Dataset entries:
=== Section Start ===

Lemma merge_result_normal es es' ns : rmap normalize_source_entry es = Ok es' -> merge_result es' ns ->
  forall n, n ∈ ns -> normalize_source_entry n = Ok n.
Proof.
  intros Er [S W I R P] n Hn.
  assert (forall e, e ∈ es' -> entry_normal e) as Hes.
  { intros e He. apply (rmap_elem _ _ _ _ Er) in He as (a & _ & Ha). by eapply normalize_entry_normal. }
  apply entry_normal_iff. destruct (W n Hn) as [Wr Wp]. split; [|split; (split; [done|])].
  - assert (identity_of n ∈ identity_of <$> es') as (e & -> & He)%list_elem_of_fmap.
    { apply I, list_elem_of_fmap. by exists n. }
    by apply entry_normal_iff, Hes.
  - intros r Hr. apply R in Hr as (e & He & _ & Hr); [|done]. apply Hes, entry_normal_iff in He as (_ & [_ H] & _). by apply H.
  - intros r Hr. apply P in Hr as (e & He & _ & Hr); [|done]. apply Hes, entry_normal_iff in He as (_ & _ & [_ H]). by apply H.
Qed.

(** Normalising provenance ([normalize_source_provenance]) yields one
    entry per source identity, strictly ordered by identity, each in normal
    form with its role and product labels sorted and without duplicates; the
    labels of an entry are exactly the union of the labels of the given
    entries with that identity; normalising again changes nothing; and the
    result depends only on the set of given entries, not on their order or
    number. *)
Theorem provenance_normal_form es ns : normalize_source_provenance es = Ok ns ->
  StronglySorted (key_lt identity_cmp) (identity_of <$> ns)
  /\ (forall n, n ∈ ns -> normalize_source_entry n = Ok n
        /\ StronglySorted (key_lt str_compare) (roles n) /\ StronglySorted (key_lt str_compare) (prov_products n))
  /\ (forall n r, n ∈ ns -> (r ∈ roles n <->
        exists e e', e ∈ es /\ normalize_source_entry e = Ok e' /\ identity_of e' = identity_of n /\ r ∈ roles e'))
  /\ (forall e e', e ∈ es -> normalize_source_entry e = Ok e' -> identity_of e' ∈ identity_of <$> ns)
  /\ normalize_source_provenance ns = Ok ns
  /\ (forall es', (forall e, e ∈ es' <-> e ∈ es) -> normalize_source_provenance es' = Ok ns).
Proof.
  intros H. apply normalize_provenance_spec in H as (es' & Er & Hm). pose proof Hm as [S W I R P].
  pose proof (merge_result_normal es es' ns Er Hm) as Hnorm.
  split; [done|]. split; [|split; [|split; [|split]]].
  - intros n Hn. destruct (W n Hn). by specialize (Hnorm n Hn).
  - intros n r Hn. rewrite (R n r Hn). unfold labels_of. split.
    + intros (e' & He' & Hi & Hr). apply (rmap_elem _ _ _ _ Er) in He' as (e & He & Ee). by exists e, e'.
    + intros (e & e' & He & Ee & Hi & Hr). exists e'. split; [|done]. apply (rmap_elem _ _ _ _ Er). by exists e.
  - intros e e' He Ee. apply I, list_elem_of_fmap. exists e'. split; [done|]. apply (rmap_elem _ _ _ _ Er). by exists e.
  - apply normalize_provenance_spec. exists ns. split; [by apply rmap_fixed|by eapply merge_result_self].
  - intros es2 He2. destruct (rmap_total normalize_source_entry es2) as [es2' Er2].
    { intros e He. apply He2 in He. pose proof (rmap_ok_inv _ _ _ Er) as HF.
      apply list_elem_of_lookup in He as [k Hk]. destruct (Forall2_lookup_l _ _ _ _ _ HF Hk) as (e' & _ & Ee). by exists e'. }
    apply normalize_provenance_spec. exists es2'. split; [done|]. eapply merge_result_ext; [|exact Hm].
    intros e'. rewrite (rmap_elem _ _ _ _ Er), (rmap_elem _ _ _ _ Er2).
    split; intros (e & He & Ee); exists e; (split; [by apply He2|done]).
Qed.

Definition sample_sources : list RwsSourceProvenance :=
  [ {| provider := "NOAA-AWS"; forecast_producer := None; licensing_publisher := None; transport_provider := None;
       transport_is_mirror := false; roles := ["surface"; "Pressure"]; prov_products := ["pgrb2"] |};
    {| provider := "ecmwf"; forecast_producer := Some "ECMWF"; licensing_publisher := Some "ecmwf"; transport_provider := Some "aws";
       transport_is_mirror := true; roles := []; prov_products := ["oper"] |};
    {| provider := " noaa-aws "; forecast_producer := None; licensing_publisher := None; transport_provider := None;
       transport_is_mirror := false; roles := ["pressure"]; prov_products := ["nat"] |} ].

Theorem provenance_normal_form_witness : exists ns, normalize_source_provenance sample_sources = Ok ns
  /\ length ns = 2%nat /\ normalize_source_provenance ns = Ok ns /\ normalize_source_provenance (reverse sample_sources) = Ok ns.
Proof.
  destruct (normalize_source_provenance sample_sources) as [ns| |] eqn:E; [|vm_compute in E; discriminate|vm_compute in E; discriminate].
  destruct (provenance_normal_form _ _ E) as (_ & _ & _ & _ & H1 & H2).
  exists ns. split; [reflexivity|]. split; [vm_compute in E; injection E as <-; reflexivity|]. split; [exact H1|].
  apply H2. intros e. by rewrite elem_of_reverse.
Defined.

(** ** What a valid manifest is *)

Definition entry_ok (exact : bool) (origin : Z) (x : Z * RwsHourEntry) : Prop :=
  validate_store_component (file x.2) = Ok tt
  /\ normalize_source_provenance (source_provenance x.2) = Ok (source_provenance x.2)
  /\ (if exact then exists t, paired_time x.2 = Ok (Some t) /\ file x.2 = ordinal_file x.1 /\ origin_unix t = Some origin
      else paired_time x.2 = Ok None).

Definition time_after (p : Z * Z) (x : Z * RwsHourEntry) : Prop :=
  forall t, entry_exact_time x.2 = Some t -> p.1 < lead_seconds t /\ p.2 < valid_unix t.
(** Both times of [y] are later than those of [x], where they have them. *)
Definition later (x y : Z * RwsHourEntry) : Prop :=
  forall t, entry_exact_time x.2 = Some t -> time_after (lead_seconds t, valid_unix t) y.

=== Section End ===

AIM OF THE EXERCISE: Could you copy out the data in full, exactly as it is written?

EXERCISE RESPONSE:
Lemma merge_result_normal es es' ns : rmap normalize_source_entry es = Ok es' -> merge_result es' ns ->
  forall n, n ∈ ns -> normalize_source_entry n = Ok n.
Proof.
  intros Er [S W I R P] n Hn.
  assert (forall e, e ∈ es' -> entry_normal e) as Hes.
  { intros e He. apply (rmap_elem _ _ _ _ Er) in He as (a & _ & Ha). by eapply normalize_entry_normal. }
  apply entry_normal_iff. destruct (W n Hn) as [Wr Wp]. split; [|split; (split; [done|])].
  - assert (identity_of n ∈ identity_of <$> es') as (e & -> & He)%list_elem_of_fmap.
    { apply I, list_elem_of_fmap. by exists n. }
    by apply entry_normal_iff, Hes.
  - intros r Hr. apply R in Hr as (e & He & _ & Hr); [|done]. apply Hes, entry_normal_iff in He as (_ & [_ H] & _). by apply H.
  - intros r Hr. apply P in Hr as (e & He & _ & Hr); [|done]. apply Hes, entry_normal_iff in He as (_ & _ & [_ H]). by apply H.
Qed.

(** Normalising provenance ([normalize_source_provenance]) yields one
    entry per source identity, strictly ordered by identity, each in normal
    form with its role and product labels sorted and without duplicates; the
    labels of an entry are exactly the union of the labels of the given
    entries with that identity; normalising again changes nothing; and the
    result depends only on the set of given entries, not on their order or
    number. *)
Theorem provenance_normal_form es ns : normalize_source_provenance es = Ok ns ->
  StronglySorted (key_lt identity_cmp) (identity_of <$> ns)
  /\ (forall n, n ∈ ns -> normalize_source_entry n = Ok n
        /\ StronglySorted (key_lt str_compare) (roles n) /\ StronglySorted (key_lt str_compare) (prov_products n))
  /\ (forall n r, n ∈ ns -> (r ∈ roles n <->
        exists e e', e ∈ es /\ normalize_source_entry e = Ok e' /\ identity_of e' = identity_of n /\ r ∈ roles e'))
  /\ (forall e e', e ∈ es -> normalize_source_entry e = Ok e' -> identity_of e' ∈ identity_of <$> ns)
  /\ normalize_source_provenance ns = Ok ns
  /\ (forall es', (forall e, e ∈ es' <-> e ∈ es) -> normalize_source_provenance es' = Ok ns).
Proof.
  intros H. apply normalize_provenance_spec in H as (es' & Er & Hm). pose proof Hm as [S W I R P].
  pose proof (merge_result_normal es es' ns Er Hm) as Hnorm.
  split; [done|]. split; [|split; [|split; [|split]]].
  - intros n Hn. destruct (W n Hn). by specialize (Hnorm n Hn).
  - intros n r Hn. rewrite (R n r Hn). unfold labels_of. split.
    + intros (e' & He' & Hi & Hr). apply (rmap_elem _ _ _ _ Er) in He' as (e & He & Ee). by exists e, e'.
    + intros (e & e' & He & Ee & Hi & Hr). exists e'. split; [|done]. apply (rmap_elem _ _ _ _ Er). by exists e.
  - intros e e' He Ee. apply I, list_elem_of_fmap. exists e'. split; [done|]. apply (rmap_elem _ _ _ _ Er). by exists e.
  - apply normalize_provenance_spec. exists ns. split; [by apply rmap_fixed|by eapply merge_result_self].
  - intros es2 He2. destruct (rmap_total normalize_source_entry es2) as [es2' Er2].
    { intros e He. apply He2 in He. pose proof (rmap_ok_inv _ _ _ Er) as HF.
      apply list_elem_of_lookup in He as [k Hk]. destruct (Forall2_lookup_l _ _ _ _ _ HF Hk) as (e' & _ & Ee). by exists e'. }
    apply normalize_provenance_spec. exists es2'. split; [done|]. eapply merge_result_ext; [|exact Hm].
    intros e'. rewrite (rmap_elem _ _ _ _ Er), (rmap_elem _ _ _ _ Er2).
    split; intros (e & He & Ee); exists e; (split; [by apply He2|done]).
Qed.

Definition sample_sources : list RwsSourceProvenance :=
  [ {| provider := "NOAA-AWS"; forecast_producer := None; licensing_publisher := None; transport_provider := None;
       transport_is_mirror := false; roles := ["surface"; "Pressure"]; prov_products := ["pgrb2"] |};
    {| provider := "ecmwf"; forecast_producer := Some "ECMWF"; licensing_publisher := Some "ecmwf"; transport_provider := Some "aws";
       transport_is_mirror := true; roles := []; prov_products := ["oper"] |};
    {| provider := " noaa-aws "; forecast_producer := None; licensing_publisher := None; transport_provider := None;
       transport_is_mirror := false; roles := ["pressure"]; prov_products := ["nat"] |} ].

Theorem provenance_normal_form_witness : exists ns, normalize_source_provenance sample_sources = Ok ns
  /\ length ns = 2%nat /\ normalize_source_provenance ns = Ok ns /\ normalize_source_provenance (reverse sample_sources) = Ok ns.
Proof.
  destruct (normalize_source_provenance sample_sources) as [ns| |] eqn:E; [|vm_compute in E; discriminate|vm_compute in E; discriminate].
  destruct (provenance_normal_form _ _ E) as (_ & _ & _ & _ & H1 & H2).
  exists ns. split; [reflexivity|]. split; [vm_compute in E; injection E as <-; reflexivity|]. split; [exact H1|].
  apply H2. intros e. by rewrite elem_of_reverse.
Defined.

(** ** What a valid manifest is *)

Definition entry_ok (exact : bool) (origin : Z) (x : Z * RwsHourEntry) : Prop :=
  validate_store_component (file x.2) = Ok tt
  /\ normalize_source_provenance (source_provenance x.2) = Ok (source_provenance x.2)
  /\ (if exact then exists t, paired_time x.2 = Ok (Some t) /\ file x.2 = ordinal_file x.1 /\ origin_unix t = Some origin
      else paired_time x.2 = Ok None).

Definition time_after (p : Z * Z) (x : Z * RwsHourEntry) : Prop :=
  forall t, entry_exact_time x.2 = Some t -> p.1 < lead_seconds t /\ p.2 < valid_unix t.
(** Both times of [y] are later than those of [x], where they have them. *)
Definition later (x y : Z * RwsHourEntry) : Prop :=
  forall t, entry_exact_time x.2 = Some t -> time_after (lead_seconds t, valid_unix t) y.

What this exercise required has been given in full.